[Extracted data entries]
____

(** C30. A replacement plan is made for exactly the pairs of valid packages of
    different votes between which something changed. It carries over no
    ballot, staged action or proxy grant, it binds both package digests, and it
    asks for a new vote, in order and once each, from exactly the members who
    had voted and remain eligible. *)
Theorem replacement_plan_exact o n prior eligible electorateChanged plan :
  replacementPlan o n prior eligible electorateChanged = Ok plan <->
  voteId o <> voteId n /\ changedComponentClasses plan <> [] /\
  compareDecisionPackages o n electorateChanged = Ok (changedComponentClasses plan) /\
  decisionPackageHash o = Ok (oldPackageSha256 plan) /\ decisionPackageHash n = Ok (newPackageSha256 plan) /\
  oldVoteId plan = voteId o /\ newVoteId plan = voteId n /\
  carriedBallotIds plan = [] /\ carriedStageIds plan = [] /\ carriedProxyGrantIds plan = [] /\
  NoDup (revoteRequiredMemberIds plan) /\
  StronglySorted (cmp_le cmp_units) (revoteRequiredMemberIds plan) /\
  (forall m, m ∈ revoteRequiredMemberIds plan <-> m ∈ prior /\ m ∈ eligible).
Proof.
  unfold replacementPlan, DecisionPackageSchema. split.
  - intros E. inv_parse.
    repeat (match type of E with (if ?b then _ else _) = _ => destruct b eqn:?; [done|] end; inv_ok).
    subst plan. cbn [changedComponentClasses oldPackageSha256 newPackageSha256 oldVoteId newVoteId
      carriedBallotIds carriedStageIds carriedProxyGrantIds revoteRequiredMemberIds].
    boolify. destruct (revote_list_spec prior eligible) as (Hd & Hs & Hm).
    split_and!; try done. by intros ->.
  - intros (Hv & Hc & Ec & Eo & En & Ev & Ew & Eb & Es & Eg & Hd & Hs & Hm).
    assert (package_ok o = true /\ package_ok n = true) as [Po Pn].
    { unfold compareDecisionPackages, DecisionPackageSchema in Ec. inv_parse. done. }
    unfold parse. rewrite Po, Pn. cbn [mbind result_bind].
    rewrite bool_decide_eq_false_2, Ec by done. cbn [mbind result_bind].
    destruct (changedComponentClasses plan) as [|c cs] eqn:Ecs; [done|]. cbn [length Nat.eqb].
    rewrite Eo, En. cbn [mbind result_bind]. fold (revote_list prior eligible).
    destruct (revote_list_spec prior eligible) as (Hd' & Hs' & Hm').
    replace (revote_list prior eligible) with (revoteRequiredMemberIds plan).
    { destruct plan. cbn in *. by subst. }
    apply (sorted_perm_eq cmp_units); try done; [intros; by apply cmp_units_antisym|].
    apply NoDup_Permutation; try done. intros m. by rewrite Hm, Hm'.
Qed.
End exactness.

____

» **Your instructions**
Lines from the one that contains "carriedBallotIds plan = []" through the final line of the entries must be duplicated exactly, and no other lines.

» **Answer below**
  carriedBallotIds plan = [] /\ carriedStageIds plan = [] /\ carriedProxyGrantIds plan = [] /\
  NoDup (revoteRequiredMemberIds plan) /\
  StronglySorted (cmp_le cmp_units) (revoteRequiredMemberIds plan) /\
  (forall m, m ∈ revoteRequiredMemberIds plan <-> m ∈ prior /\ m ∈ eligible).
Proof.
  unfold replacementPlan, DecisionPackageSchema. split.
  - intros E. inv_parse.
    repeat (match type of E with (if ?b then _ else _) = _ => destruct b eqn:?; [done|] end; inv_ok).
    subst plan. cbn [changedComponentClasses oldPackageSha256 newPackageSha256 oldVoteId newVoteId
      carriedBallotIds carriedStageIds carriedProxyGrantIds revoteRequiredMemberIds].
    boolify. destruct (revote_list_spec prior eligible) as (Hd & Hs & Hm).
    split_and!; try done. by intros ->.
  - intros (Hv & Hc & Ec & Eo & En & Ev & Ew & Eb & Es & Eg & Hd & Hs & Hm).
    assert (package_ok o = true /\ package_ok n = true) as [Po Pn].
    { unfold compareDecisionPackages, DecisionPackageSchema in Ec. inv_parse. done. }
    unfold parse. rewrite Po, Pn. cbn [mbind result_bind].
    rewrite bool_decide_eq_false_2, Ec by done. cbn [mbind result_bind].
    destruct (changedComponentClasses plan) as [|c cs] eqn:Ecs; [done|]. cbn [length Nat.eqb].
    rewrite Eo, En. cbn [mbind result_bind]. fold (revote_list prior eligible).
    destruct (revote_list_spec prior eligible) as (Hd' & Hs' & Hm').
    replace (revote_list prior eligible) with (revoteRequiredMemberIds plan).
    { destruct plan. cbn in *. by subst. }
    apply (sorted_perm_eq cmp_units); try done; [intros; by apply cmp_units_antisym|].
    apply NoDup_Permutation; try done. intros m. by rewrite Hm, Hm'.
Qed.
End exactness.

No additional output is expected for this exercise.